Ich fahr auch die Hope evo Kurbel mit 83mm Innenlager. Wenn du 12 fach fahren solltest, würde ich auch ein Non Boost Kettenblatt verwenden und die Spacer vom Innenlager vertauschen. Hat bei mir die Kettenlinie auf's richtigen Maß gebracht.


----------



## S-H-A (11. Mai 2020)

Lucky3176 schrieb:


> Ich fahr auch die Hope evo Kurbel mit 83mm Innenlager. Wenn du 12 fach fahren solltest, würde ich auch ein Non Boost Kettenblatt verwenden und die Spacer vom Innenlager vertauschen. Hat bei mir die Kettenlinie auf's richtigen Maß gebracht.

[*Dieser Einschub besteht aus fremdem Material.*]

(** The loop links the blocks in address order in front of [head]. *)
Lemma extend_loop_spec st r pg start bs i m head l (Q : option Z → State → Prop) :
  8 ≤ bs → 0 < start → start + Z.of_nat i * bs ≤ 2 ^ 64 →
  (∀ k, 0 ≤ k < Z.of_nat i → word_mapped (os st) (start + k * bs)) →
  (∀ x k, x ∈ l → 0 ≤ k < Z.of_nat i → start + k * bs + 8 ≤ x ∨ x + 8 ≤ start + k * bs) →
  (∀ z, head = Some z → 0 < z < 2 ^ 64) → chain (bnext m) head l →
  (∀ m' head', chain (bnext m') head' (blocks_from start bs (Z.of_nat i) ++ l) →
     mem_frame (blocks_from start bs (Z.of_nat i)) m m' → Q head' (page_state st r m' pg)) →
  wp (extend_loop i start bs head) Q (page_state st r m pg).
Proof.
  revert m head l Q. induction i as [|i IH]; intros m head l Q Hbs Hs He Hw Hd Hh Hc HQ.
  { apply HQ; [done|apply mem_frame_refl]. }
  cbn [extend_loop]. set (b := start + Z.of_nat i * bs).
  rewrite u64_small by nia. apply wp_bind, wp_write_next_ps; [apply Hw; lia|].
  assert (mem_frame [b] m (store_ptr m b head)) as Hf by (apply mem_frame_store; set_solver).
  apply (IH _ (Some b) (b :: l)); try done; try nia.
  - intros k Hk. apply Hw. lia.
  - intros x k [->|Hx]%elem_of_cons Hk; [unfold b; nia|apply Hd; [done|lia]].
  - intros z [= <-]. unfold b. nia.
  - split; [done|]. exists head. split; [unfold bnext; by rewrite load_ptr_store_ptr|].
    eapply chain_frame; [done| |done]. intros x y Hx ->%list_elem_of_singleton.
    apply Hd; [done|lia].
  - intros m' head' Hc' Hf'. rewrite blocks_from_S in HQ. fold b in HQ. apply HQ.
    + by rewrite <-app_assoc.
    + eapply mem_frame_trans; (eapply mem_frame_mono; [|done]); set_solver.
Qed.

(** Blocks are carved about 8 KiB at a time. *)
Definition extend_batch (pg : Page) : Z :=
  Z.min (Z.max 1 (8192 / pg_block_size pg)) (pg_capacity pg - pg_reserved pg).

Definition fresh_blocks (pg : Page) : list Z :=
  blocks_from (pg_area pg + pg_reserved pg * pg_block_size pg) (pg_block_size pg) (extend_batch pg).

Lemma carved_more pg pg' n :
  pg_area pg' = pg_area pg → pg_block_size pg' = pg_block_size pg →
  pg_reserved pg' = pg_reserved pg + n → 0 ≤ pg_reserved pg → 0 ≤ n →
  carved pg' = carved pg ++
    blocks_from (pg_area pg + pg_reserved pg * pg_block_size pg) (pg_block_size pg) n.
Proof.
  intros Ha Hb Hr H0 Hn. unfold carved, blocks_from. rewrite Ha, Hb, Hr, seqZ_app by lia.
  rewrite fmap_app. f_equal. apply list_eq. intros k. rewrite !list_lookup_fmap.
  destruct (decide (Z.of_nat k < n)) as [Hk|Hk].
  - rewrite !lookup_seqZ_lt by lia. simpl. f_equal. lia.
  - rewrite !lookup_seqZ_ge by lia. done.
Qed.

(** The header of [s] names one segment: [page_core] fixes the geometry. *)
Lemma page_geom_core s i pg pg' : page_core pg' = page_core pg → page_geom s i pg → page_geom s i pg'.
Proof.
  unfold page_core. intros E G. injection E as E1 E2 E3 E4 E5 E6 E7 E8.
  destruct G; constructor; congruence.
Qed.

Lemma extend_batch_bounds s i pg :
  page_geom s i pg → 0 ≤ pg_reserved pg < pg_capacity pg →
  1 ≤ extend_batch pg ≤ pg_capacity pg - pg_reserved pg ∧
  extend_batch pg * pg_block_size pg ≤ 16384.
Proof.
  intros G Hr. pose proof (block_size_bounds s i pg G) as [Hb _]. unfold extend_batch.
  consts. assert (0 ≤ 8192 / pg_block_size pg) by (apply Z.div_pos; lia).
  pose proof (Z.mul_div_le 8192 (pg_block_size pg) ltac:(lia)). nia.
Qed.

Lemma chain_pos m s i pg lf lt z :
  page_ok m s i pg lf lt → pg_free pg = Some z → 0 < z < 2 ^ 64.
Proof.
  intros H Hz. pose proof (po_free H) as Hcf. rewrite Hz in Hcf.
  apply chain_some in Hcf as (? & ? & -> & _).
  eapply carved_pos; eauto. apply (po_blocks H). set_solver.
Qed.

(** Freshly carved blocks lie above every block carved before, in the page. *)
Lemma fresh_apart s i pg x k :
  page_geom s i pg → 0 ≤ pg_reserved pg < pg_capacity pg → x ∈ carved pg →
  0 ≤ k < extend_batch pg →
  x + pg_block_size pg ≤ pg_area pg + pg_reserved pg * pg_block_size pg + k * pg_block_size pg.
Proof.
  intros G Hr Hx Hk. pose proof (block_size_bounds s i pg G) as [Hb _].
  apply elem_of_carved in Hx as (j & -> & Hj). nia.
Qed.

(** Carved blocks appended to the local list keep the invariant. *)
Lemma page_ok_extended m m' s i pg pg' lf lt fr :
  page_ok m s i pg lf lt → page_geom s i pg' → carved pg' = carved pg ++ fr → NoDup (carved pg') →
  pg_reserved pg' = pg_reserved pg + Z.of_nat (length fr) → pg_reserved pg' ≤ pg_capacity pg' →
  pg_used pg' = pg_used pg → chain (bnext m') (pg_free pg') (fr ++ lf) →
  chain (bnext m') (pg_thread_free pg') lt → page_ok m' s i pg' (fr ++ lf) lt.
Proof.
  intros H G Hcv Hnd Hr Hc Hu Hcf Hct. constructor; try done.
  - pose proof (po_res H). lia.
  - rewrite Hcv in Hnd. apply NoDup_app in Hnd as (_ & Hd & Hfr).
    rewrite <-app_assoc. apply NoDup_app. split_and!; [done| |apply H].
    intros x Hx Hin. apply (Hd x); [by apply (po_blocks H)|done].
  - intros x Hx. rewrite Hcv. rewrite <-app_assoc in Hx. apply elem_of_app in Hx as [Hx|Hx].
    + apply elem_of_app. by right.
    + apply elem_of_app. left. by apply (po_blocks H).
  - rewrite length_app, Hu, (po_used H), Hr. lia.
Qed.

Lemma page_extend_ps st r m s i pg lf lt :
  page_ok m s i pg lf lt → area_mapped (os st) pg → pg_reserved pg < pg_capacity pg →
  wp (page_extend r)
    (λ _, page_became st r m s i pg (extend_batch pg) (fresh_blocks pg ++ lf) lt (fresh_blocks pg))
    (page_state st r m pg).
Proof.
  intros H Ha Hlt. pose proof (po_geom H) as G.
  pose proof (po_res H) as Hres. pose proof (capacity_bounds _ _ _ G) as [Hcap Hcs].
  pose proof (block_size_bounds _ _ _ G) as [Hbs _]. pose proof (area_bounds _ _ _ G) as [Ha0 Ha1].
  destruct (extend_batch_bounds s i pg G ltac:(lia)) as [Hbt _].
  set (bt := extend_batch pg) in *. set (bs := pg_block_size pg) in *. consts.
  assert ((pg_reserved pg + bt) * bs ≤ 65536) as Hfit by nia.
  unfold page_extend. apply wp_bind, wp_load_page_ps. rewrite (u32_small (_ - _)) by lia.
  rewrite (proj2 (Z.eqb_neq _ _)) by lia. rewrite (proj2 (Z.eqb_neq _ _)) by lia.
  assert (0 ≤ 8192 / bs ≤ 8192) as Hq.
  { split; [apply Z.div_pos; lia|apply Z.div_le_upper_bound; lia]. }
  fold bs. rewrite (u32_small (8192 / bs)) by lia.
  replace (if _ <? _ then _ else _) with bt.
  2: { unfold bt, extend_batch. fold bs. destruct (8192 / bs =? 0) eqn:E0;
       match goal with |- context [?a <? ?b] => destruct (a <? b) eqn:E1 end; bool_hyps; lia. }
  rewrite (u64_small (_ * _)) by nia. rewrite u64_small by nia.
  apply wp_bind. apply (extend_loop_spec st r pg _ bs (Z.to_nat bt) m (pg_free pg) lf);
    rewrite ?Z2Nat.id by lia; [lia|nia|nia| | |intros z; by apply (chain_pos m s i pg lf lt)|apply H|].
  { intros k Hk a Hak. apply Ha. consts. nia. }
  { intros x k Hx Hk. right. assert (x ∈ carved pg) as Hxc.
    { apply (po_blocks H). set_solver. }
    pose proof (fresh_apart s i pg x k G ltac:(lia) Hxc Hk). fold bs in H0. lia. }
  intros m' head' Hc Hf.
  change (blocks_from (pg_area pg + pg_reserved pg * bs) bs bt) with (fresh_blocks pg) in *.
  ps_steps. eexists m', _. split; [reflexivity|].
  change (pg_reserved (set_pg_free head' pg)) with (pg_reserved pg).
  pose proof (carved_more pg (set_pg_reserved (u32 (pg_reserved pg + bt)) (set_pg_free head' pg)) bt
    eq_refl eq_refl) as Hcv. simpl in Hcv. rewrite u32_small in * by lia.
  specialize (Hcv eq_refl ltac:(lia) ltac:(lia)). fold bt bs in Hcv.
  change (blocks_from (pg_area pg + pg_reserved pg * bs) bs bt) with (fresh_blocks pg) in Hcv.
  split_and!; [| | |]; [|reflexivity|reflexivity|exact Hf].
  assert (∀ x y, x ∈ carved pg → y ∈ fresh_blocks pg → x + bs ≤ y) as Hap.
  { intros x y Hx (k & -> & Hk)%elem_of_blocks_from.
    pose proof (fresh_apart s i pg x k G ltac:(lia) Hx Hk). lia. }
  assert (page_geom s i (set_pg_reserved (pg_reserved pg + bt) (set_pg_free head' pg))) as G'
    by by apply (page_geom_core s i pg).
  apply (page_ok_extended m m' s i pg _ lf lt (fresh_blocks pg)); try done.
  - by eapply carved_NoDup.
  - simpl. unfold fresh_blocks, blocks_from. rewrite length_fmap, length_seqZ. fold bt. lia.
  - simpl. lia.
  - apply (chain_frame (fresh_blocks pg) m m'); [done| |apply H].
    intros x b Hx Hb. right. assert (x ∈ carved pg) as Hxc
      by (apply (po_blocks H); set_solver). specialize (Hap x b Hxc Hb). lia.
Qed.

(** ** What clients see of a page operation

    [page_moved] is the contract of a page operation: only the page [r] and
    memory changed, the invariant holds with free lists [lf'] and [lt'], the live
    blocks are now those of [L], and no byte outside the page or inside a block
    that stays live was written. *)
Record page_moved st r (m : gmap Z Z) s i pg lf lt (L : Z → Prop) lf' lt' st' m' pg' : Prop := {
  pm_state : st' = page_state st r m' pg';
  pm_ok : page_ok m' s i pg' lf' lt';
  pm_core : page_core pg' = page_core pg;
  pm_res : pg_reserved pg ≤ pg_reserved pg';
  pm_live b : live_block pg' lf' lt' b ↔ L b;
  pm_out x : ¬ (pg_area pg ≤ x < pg_area pg + PAGE_SIZE) → byte_at m' x = byte_at m x;
  pm_keep b x : live_block pg lf lt b → L b → b ≤ x < b + pg_block_size pg →
    byte_at m' x = byte_at m x
}.

#[global] Arguments pm_state {st r m s i pg lf lt L lf' lt' st' m' pg'} _.
#[global] Arguments pm_ok {st r m s i pg lf lt L lf' lt' st' m' pg'} _.
#[global] Arguments pm_core {st r m s i pg lf lt L lf' lt' st' m' pg'} _.
#[global] Arguments pm_res {st r m s i pg lf lt L lf' lt' st' m' pg'} _.
#[global] Arguments pm_live {st r m s i pg lf lt L lf' lt' st' m' pg'} _ b.
#[global] Arguments pm_out {st r m s i pg lf lt L lf' lt' st' m' pg'} _ x.
#[global] Arguments pm_keep {st r m s i pg lf lt L lf' lt' st' m' pg'} _ b x.

Lemma live_in_area m s i pg lf lt b :
  page_ok m s i pg lf lt → live_block pg lf lt b →
  pg_area pg ≤ b ∧ b + pg_block_size pg ≤ pg_area pg + PAGE_SIZE.
Proof. intros H [Hb _]. by eapply carved_in_area. Qed.

(** Writes confined to blocks of the page that do not stay live. *)
Lemma frame_out m m' s i pg' lf' lt' F x :
  page_ok m' s i pg' lf' lt' → mem_frame F m m' → (∀ b, b ∈ F → b ∈ carved pg') →
  ¬ (pg_area pg' ≤ x < pg_area pg' + PAGE_SIZE) → byte_at m' x = byte_at m x.
Proof.
  intros H Hf HF Hx. apply Hf. intros b Hb Hxb. apply Hx.
  pose proof (carved_in_area _ _ _ _ _ _ b H (HF b Hb)).
  pose proof (block_size_bounds _ _ _ (po_geom H)). lia.
Qed.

Non Boost auf jeden Fall. Bei den Spacern bin ich anderer Meinung. Die Idee hatte ich auch. Geht aber zu knapp zur Sache was die Fersenfreiheit betrifft. Bin da über die paar mm froh. Hab es dann schlussendlich original verbaut, mit 2 Spacern auf der Antriebsseite.


----------



## Lucky3176 (11. Mai 2020)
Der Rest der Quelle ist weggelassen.